What is required
Here are the records. Write out exactly the lines between the one holding "(** [time] is" and the one holding "unfold utf8_metric. rewrite", inclusive.

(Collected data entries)
Start of Block

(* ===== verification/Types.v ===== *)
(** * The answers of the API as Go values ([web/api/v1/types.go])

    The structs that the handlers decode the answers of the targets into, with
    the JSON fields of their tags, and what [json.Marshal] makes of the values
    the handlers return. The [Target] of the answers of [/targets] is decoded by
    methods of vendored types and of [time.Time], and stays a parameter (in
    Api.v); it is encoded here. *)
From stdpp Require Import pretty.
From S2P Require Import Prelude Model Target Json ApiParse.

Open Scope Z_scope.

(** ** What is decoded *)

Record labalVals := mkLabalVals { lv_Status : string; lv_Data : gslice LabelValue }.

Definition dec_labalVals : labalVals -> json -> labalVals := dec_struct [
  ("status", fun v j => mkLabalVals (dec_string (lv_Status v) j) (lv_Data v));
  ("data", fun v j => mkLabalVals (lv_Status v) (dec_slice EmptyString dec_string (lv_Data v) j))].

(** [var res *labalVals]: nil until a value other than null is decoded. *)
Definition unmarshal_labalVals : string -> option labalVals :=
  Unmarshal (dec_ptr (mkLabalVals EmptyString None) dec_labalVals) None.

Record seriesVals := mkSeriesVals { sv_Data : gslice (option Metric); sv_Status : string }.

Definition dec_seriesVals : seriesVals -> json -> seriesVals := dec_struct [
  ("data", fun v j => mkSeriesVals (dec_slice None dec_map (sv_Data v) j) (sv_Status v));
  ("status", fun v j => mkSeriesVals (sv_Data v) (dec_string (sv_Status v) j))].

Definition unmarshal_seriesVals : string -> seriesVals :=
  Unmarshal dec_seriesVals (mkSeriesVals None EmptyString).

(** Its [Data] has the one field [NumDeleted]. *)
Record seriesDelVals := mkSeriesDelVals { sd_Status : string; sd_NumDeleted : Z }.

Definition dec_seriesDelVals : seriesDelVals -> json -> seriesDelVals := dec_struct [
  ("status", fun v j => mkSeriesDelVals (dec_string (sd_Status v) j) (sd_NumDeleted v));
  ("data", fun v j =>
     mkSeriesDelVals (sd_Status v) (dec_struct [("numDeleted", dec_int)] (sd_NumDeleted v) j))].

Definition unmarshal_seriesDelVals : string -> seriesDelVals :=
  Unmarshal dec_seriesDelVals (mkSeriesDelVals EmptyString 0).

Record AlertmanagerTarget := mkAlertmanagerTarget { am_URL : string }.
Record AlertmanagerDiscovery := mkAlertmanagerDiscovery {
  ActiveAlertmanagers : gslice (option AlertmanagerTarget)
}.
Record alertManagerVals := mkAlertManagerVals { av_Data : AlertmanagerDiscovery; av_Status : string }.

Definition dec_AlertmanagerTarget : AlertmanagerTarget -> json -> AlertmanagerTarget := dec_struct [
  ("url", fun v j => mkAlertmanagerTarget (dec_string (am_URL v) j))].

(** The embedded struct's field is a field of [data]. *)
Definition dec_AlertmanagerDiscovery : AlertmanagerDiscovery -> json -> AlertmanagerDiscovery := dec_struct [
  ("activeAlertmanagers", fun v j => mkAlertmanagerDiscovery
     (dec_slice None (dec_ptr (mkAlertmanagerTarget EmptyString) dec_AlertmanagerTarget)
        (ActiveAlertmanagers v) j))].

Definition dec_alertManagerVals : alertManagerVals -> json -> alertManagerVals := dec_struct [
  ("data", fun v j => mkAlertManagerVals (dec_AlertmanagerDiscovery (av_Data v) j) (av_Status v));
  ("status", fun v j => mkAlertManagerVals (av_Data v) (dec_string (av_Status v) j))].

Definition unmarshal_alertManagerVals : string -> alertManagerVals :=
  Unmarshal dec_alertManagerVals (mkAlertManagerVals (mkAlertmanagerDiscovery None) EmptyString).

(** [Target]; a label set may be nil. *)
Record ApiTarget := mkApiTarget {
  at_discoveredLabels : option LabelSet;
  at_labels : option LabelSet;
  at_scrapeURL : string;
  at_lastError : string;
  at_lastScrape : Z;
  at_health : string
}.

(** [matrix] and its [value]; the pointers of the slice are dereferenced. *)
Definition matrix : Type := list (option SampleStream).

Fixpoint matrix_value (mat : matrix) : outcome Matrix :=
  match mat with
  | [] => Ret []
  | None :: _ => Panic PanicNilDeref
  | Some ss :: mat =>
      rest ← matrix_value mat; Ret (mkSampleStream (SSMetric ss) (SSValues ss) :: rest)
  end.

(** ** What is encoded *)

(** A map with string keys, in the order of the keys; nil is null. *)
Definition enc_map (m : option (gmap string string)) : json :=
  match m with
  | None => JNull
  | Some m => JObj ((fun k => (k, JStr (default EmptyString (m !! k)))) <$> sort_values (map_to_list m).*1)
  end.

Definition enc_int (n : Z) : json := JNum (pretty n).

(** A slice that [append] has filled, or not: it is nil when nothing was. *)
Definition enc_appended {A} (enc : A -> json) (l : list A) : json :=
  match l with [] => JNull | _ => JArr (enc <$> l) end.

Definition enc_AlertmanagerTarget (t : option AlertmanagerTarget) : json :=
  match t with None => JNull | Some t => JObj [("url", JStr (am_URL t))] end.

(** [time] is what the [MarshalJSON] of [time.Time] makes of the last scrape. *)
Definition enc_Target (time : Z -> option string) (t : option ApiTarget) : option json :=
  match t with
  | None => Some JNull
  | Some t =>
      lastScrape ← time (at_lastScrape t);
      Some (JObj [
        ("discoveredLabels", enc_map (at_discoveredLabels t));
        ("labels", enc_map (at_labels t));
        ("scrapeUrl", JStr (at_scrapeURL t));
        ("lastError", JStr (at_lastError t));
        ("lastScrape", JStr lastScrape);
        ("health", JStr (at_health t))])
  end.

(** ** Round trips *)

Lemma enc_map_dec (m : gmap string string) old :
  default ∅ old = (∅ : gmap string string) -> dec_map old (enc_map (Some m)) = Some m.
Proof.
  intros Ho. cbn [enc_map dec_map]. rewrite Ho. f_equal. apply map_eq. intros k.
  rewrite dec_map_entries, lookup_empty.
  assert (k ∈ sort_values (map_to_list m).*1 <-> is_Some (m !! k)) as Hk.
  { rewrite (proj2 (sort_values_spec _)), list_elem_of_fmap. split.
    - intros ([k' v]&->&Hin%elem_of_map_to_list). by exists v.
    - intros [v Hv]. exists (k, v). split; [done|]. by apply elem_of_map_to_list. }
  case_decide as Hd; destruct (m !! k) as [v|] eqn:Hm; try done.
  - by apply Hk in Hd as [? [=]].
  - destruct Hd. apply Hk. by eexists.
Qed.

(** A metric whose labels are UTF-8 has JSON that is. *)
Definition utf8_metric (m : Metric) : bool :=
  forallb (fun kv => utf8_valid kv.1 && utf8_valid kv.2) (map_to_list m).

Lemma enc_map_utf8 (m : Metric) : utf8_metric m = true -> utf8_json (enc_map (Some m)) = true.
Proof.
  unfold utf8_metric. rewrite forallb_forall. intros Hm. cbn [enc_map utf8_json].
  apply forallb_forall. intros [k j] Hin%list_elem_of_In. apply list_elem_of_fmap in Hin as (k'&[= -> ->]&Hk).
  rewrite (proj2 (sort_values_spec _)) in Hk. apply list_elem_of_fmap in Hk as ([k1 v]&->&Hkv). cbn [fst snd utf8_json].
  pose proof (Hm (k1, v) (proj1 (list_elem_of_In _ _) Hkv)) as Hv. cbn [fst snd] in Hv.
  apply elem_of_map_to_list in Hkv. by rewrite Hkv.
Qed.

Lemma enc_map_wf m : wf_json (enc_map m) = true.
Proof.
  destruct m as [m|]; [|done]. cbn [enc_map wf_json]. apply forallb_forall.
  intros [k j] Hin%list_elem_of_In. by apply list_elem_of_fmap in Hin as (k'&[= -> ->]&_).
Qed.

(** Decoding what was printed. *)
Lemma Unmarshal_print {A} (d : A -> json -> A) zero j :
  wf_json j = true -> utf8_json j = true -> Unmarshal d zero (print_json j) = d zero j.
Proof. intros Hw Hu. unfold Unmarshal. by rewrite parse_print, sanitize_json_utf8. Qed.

End of Block
Start of Block

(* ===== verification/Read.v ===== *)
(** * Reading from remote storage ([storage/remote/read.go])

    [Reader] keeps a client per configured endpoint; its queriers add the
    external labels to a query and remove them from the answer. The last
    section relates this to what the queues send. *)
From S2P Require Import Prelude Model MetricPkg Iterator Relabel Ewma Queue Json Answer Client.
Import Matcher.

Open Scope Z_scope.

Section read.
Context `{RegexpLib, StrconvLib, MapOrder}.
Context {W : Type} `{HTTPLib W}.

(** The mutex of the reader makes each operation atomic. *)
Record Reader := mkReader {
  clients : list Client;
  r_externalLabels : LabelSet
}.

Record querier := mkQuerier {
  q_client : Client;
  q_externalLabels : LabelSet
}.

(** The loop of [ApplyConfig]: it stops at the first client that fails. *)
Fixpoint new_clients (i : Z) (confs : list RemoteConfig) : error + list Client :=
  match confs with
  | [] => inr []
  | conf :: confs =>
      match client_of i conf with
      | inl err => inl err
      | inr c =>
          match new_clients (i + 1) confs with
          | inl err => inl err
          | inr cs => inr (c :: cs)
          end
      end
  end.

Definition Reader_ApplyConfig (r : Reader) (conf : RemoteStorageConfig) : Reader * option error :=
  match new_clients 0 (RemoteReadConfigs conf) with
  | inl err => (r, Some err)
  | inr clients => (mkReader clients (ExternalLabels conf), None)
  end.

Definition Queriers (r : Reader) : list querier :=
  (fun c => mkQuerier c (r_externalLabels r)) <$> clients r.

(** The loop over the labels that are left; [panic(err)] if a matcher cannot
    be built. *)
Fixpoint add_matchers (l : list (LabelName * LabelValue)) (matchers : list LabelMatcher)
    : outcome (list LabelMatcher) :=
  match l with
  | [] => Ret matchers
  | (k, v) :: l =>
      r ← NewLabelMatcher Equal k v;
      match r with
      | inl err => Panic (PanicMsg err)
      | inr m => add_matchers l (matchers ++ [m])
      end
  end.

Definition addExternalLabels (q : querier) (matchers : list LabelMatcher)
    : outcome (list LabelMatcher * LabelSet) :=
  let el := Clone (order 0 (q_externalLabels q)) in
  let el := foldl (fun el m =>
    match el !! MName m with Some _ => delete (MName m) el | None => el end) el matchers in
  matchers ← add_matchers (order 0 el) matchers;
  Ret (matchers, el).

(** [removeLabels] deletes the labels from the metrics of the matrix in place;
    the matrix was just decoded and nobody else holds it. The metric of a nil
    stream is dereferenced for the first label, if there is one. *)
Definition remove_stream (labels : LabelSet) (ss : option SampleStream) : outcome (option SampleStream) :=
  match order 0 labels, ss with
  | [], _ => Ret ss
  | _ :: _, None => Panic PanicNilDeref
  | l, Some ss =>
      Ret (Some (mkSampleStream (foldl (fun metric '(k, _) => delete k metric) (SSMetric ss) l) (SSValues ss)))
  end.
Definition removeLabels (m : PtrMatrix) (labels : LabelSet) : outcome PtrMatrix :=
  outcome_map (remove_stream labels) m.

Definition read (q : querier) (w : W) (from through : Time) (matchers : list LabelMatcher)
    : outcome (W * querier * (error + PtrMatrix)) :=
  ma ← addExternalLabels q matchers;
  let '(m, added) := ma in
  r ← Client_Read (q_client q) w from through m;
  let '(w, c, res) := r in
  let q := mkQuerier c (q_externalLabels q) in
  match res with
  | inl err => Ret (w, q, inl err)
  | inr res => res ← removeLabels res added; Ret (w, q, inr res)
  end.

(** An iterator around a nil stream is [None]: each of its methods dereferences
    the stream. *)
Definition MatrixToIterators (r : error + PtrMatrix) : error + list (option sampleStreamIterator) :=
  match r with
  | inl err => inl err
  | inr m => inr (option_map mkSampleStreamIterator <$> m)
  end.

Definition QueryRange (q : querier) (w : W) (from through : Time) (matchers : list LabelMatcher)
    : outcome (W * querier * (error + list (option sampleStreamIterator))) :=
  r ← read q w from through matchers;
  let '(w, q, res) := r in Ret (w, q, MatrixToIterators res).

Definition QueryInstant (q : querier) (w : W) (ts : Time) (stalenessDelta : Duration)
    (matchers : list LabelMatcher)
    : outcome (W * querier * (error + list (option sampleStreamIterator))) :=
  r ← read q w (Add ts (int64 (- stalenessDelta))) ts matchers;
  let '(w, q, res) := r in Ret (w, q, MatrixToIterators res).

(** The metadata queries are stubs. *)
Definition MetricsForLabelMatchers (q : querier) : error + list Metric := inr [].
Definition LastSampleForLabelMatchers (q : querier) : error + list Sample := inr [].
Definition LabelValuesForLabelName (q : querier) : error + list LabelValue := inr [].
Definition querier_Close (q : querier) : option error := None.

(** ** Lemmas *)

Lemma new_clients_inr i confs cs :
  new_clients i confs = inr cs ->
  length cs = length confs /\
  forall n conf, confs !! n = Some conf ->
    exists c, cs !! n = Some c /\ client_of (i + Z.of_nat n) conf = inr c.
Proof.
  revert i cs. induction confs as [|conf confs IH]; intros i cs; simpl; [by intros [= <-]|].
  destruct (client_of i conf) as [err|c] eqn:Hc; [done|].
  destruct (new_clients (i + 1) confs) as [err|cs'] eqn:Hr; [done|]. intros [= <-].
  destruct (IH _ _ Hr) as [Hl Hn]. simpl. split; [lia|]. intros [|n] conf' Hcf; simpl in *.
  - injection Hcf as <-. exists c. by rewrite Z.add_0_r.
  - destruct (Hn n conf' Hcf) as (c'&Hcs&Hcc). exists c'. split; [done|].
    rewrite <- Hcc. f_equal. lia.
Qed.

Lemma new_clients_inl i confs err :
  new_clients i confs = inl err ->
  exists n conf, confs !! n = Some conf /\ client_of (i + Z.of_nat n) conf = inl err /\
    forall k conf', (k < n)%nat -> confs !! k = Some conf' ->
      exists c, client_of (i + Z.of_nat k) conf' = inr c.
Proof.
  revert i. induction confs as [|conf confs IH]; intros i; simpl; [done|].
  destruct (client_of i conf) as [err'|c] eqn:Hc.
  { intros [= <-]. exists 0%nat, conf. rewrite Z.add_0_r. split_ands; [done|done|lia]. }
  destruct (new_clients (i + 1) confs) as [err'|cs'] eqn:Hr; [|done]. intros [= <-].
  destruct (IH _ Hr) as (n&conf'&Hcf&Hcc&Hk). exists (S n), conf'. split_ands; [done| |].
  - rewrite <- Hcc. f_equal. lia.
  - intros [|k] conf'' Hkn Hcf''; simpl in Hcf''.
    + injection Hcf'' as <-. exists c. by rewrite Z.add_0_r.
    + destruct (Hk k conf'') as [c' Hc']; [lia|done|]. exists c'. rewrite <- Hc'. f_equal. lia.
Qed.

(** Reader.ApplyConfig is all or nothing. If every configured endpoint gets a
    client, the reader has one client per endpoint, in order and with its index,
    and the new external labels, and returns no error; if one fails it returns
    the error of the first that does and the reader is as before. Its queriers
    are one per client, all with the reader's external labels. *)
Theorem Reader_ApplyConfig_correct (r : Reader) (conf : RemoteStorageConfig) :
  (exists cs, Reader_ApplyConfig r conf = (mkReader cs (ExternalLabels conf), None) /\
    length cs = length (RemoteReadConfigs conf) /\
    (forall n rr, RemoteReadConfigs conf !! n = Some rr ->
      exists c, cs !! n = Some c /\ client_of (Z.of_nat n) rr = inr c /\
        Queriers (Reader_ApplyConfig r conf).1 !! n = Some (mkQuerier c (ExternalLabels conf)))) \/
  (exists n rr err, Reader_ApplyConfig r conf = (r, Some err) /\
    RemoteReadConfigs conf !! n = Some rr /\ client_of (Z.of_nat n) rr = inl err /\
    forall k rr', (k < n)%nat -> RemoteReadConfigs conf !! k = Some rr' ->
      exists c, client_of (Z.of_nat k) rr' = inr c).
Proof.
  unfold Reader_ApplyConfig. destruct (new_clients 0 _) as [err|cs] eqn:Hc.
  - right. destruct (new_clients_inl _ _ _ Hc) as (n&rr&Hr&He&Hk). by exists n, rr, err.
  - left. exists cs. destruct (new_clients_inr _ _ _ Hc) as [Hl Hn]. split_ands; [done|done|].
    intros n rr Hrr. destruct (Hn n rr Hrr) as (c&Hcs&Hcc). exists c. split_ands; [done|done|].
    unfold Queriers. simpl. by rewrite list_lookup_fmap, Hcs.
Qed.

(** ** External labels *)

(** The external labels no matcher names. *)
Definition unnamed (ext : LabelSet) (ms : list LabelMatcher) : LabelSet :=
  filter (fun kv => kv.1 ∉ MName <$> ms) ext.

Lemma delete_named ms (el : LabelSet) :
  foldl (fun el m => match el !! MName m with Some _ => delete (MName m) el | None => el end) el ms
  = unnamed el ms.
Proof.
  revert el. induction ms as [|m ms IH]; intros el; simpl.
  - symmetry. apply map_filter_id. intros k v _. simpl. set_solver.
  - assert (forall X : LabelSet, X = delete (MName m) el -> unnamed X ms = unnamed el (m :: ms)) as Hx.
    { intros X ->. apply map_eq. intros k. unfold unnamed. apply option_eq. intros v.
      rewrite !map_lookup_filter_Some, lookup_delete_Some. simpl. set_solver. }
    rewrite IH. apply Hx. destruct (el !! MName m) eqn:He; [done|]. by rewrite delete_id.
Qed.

End of Block

Solution for this exercise
(** [time] is what the [MarshalJSON] of [time.Time] makes of the last scrape. *)
Definition enc_Target (time : Z -> option string) (t : option ApiTarget) : option json :=
  match t with
  | None => Some JNull
  | Some t =>
      lastScrape ← time (at_lastScrape t);
      Some (JObj [
        ("discoveredLabels", enc_map (at_discoveredLabels t));
        ("labels", enc_map (at_labels t));
        ("scrapeUrl", JStr (at_scrapeURL t));
        ("lastError", JStr (at_lastError t));
        ("lastScrape", JStr lastScrape);
        ("health", JStr (at_health t))])
  end.

(** ** Round trips *)

Lemma enc_map_dec (m : gmap string string) old :
  default ∅ old = (∅ : gmap string string) -> dec_map old (enc_map (Some m)) = Some m.
Proof.
  intros Ho. cbn [enc_map dec_map]. rewrite Ho. f_equal. apply map_eq. intros k.
  rewrite dec_map_entries, lookup_empty.
  assert (k ∈ sort_values (map_to_list m).*1 <-> is_Some (m !! k)) as Hk.
  { rewrite (proj2 (sort_values_spec _)), list_elem_of_fmap. split.
    - intros ([k' v]&->&Hin%elem_of_map_to_list). by exists v.
    - intros [v Hv]. exists (k, v). split; [done|]. by apply elem_of_map_to_list. }
  case_decide as Hd; destruct (m !! k) as [v|] eqn:Hm; try done.
  - by apply Hk in Hd as [? [=]].
  - destruct Hd. apply Hk. by eexists.
Qed.

(** A metric whose labels are UTF-8 has JSON that is. *)
Definition utf8_metric (m : Metric) : bool :=
  forallb (fun kv => utf8_valid kv.1 && utf8_valid kv.2) (map_to_list m).

Lemma enc_map_utf8 (m : Metric) : utf8_metric m = true -> utf8_json (enc_map (Some m)) = true.
Proof.
  unfold utf8_metric. rewrite forallb_forall. intros Hm. cbn [enc_map utf8_json].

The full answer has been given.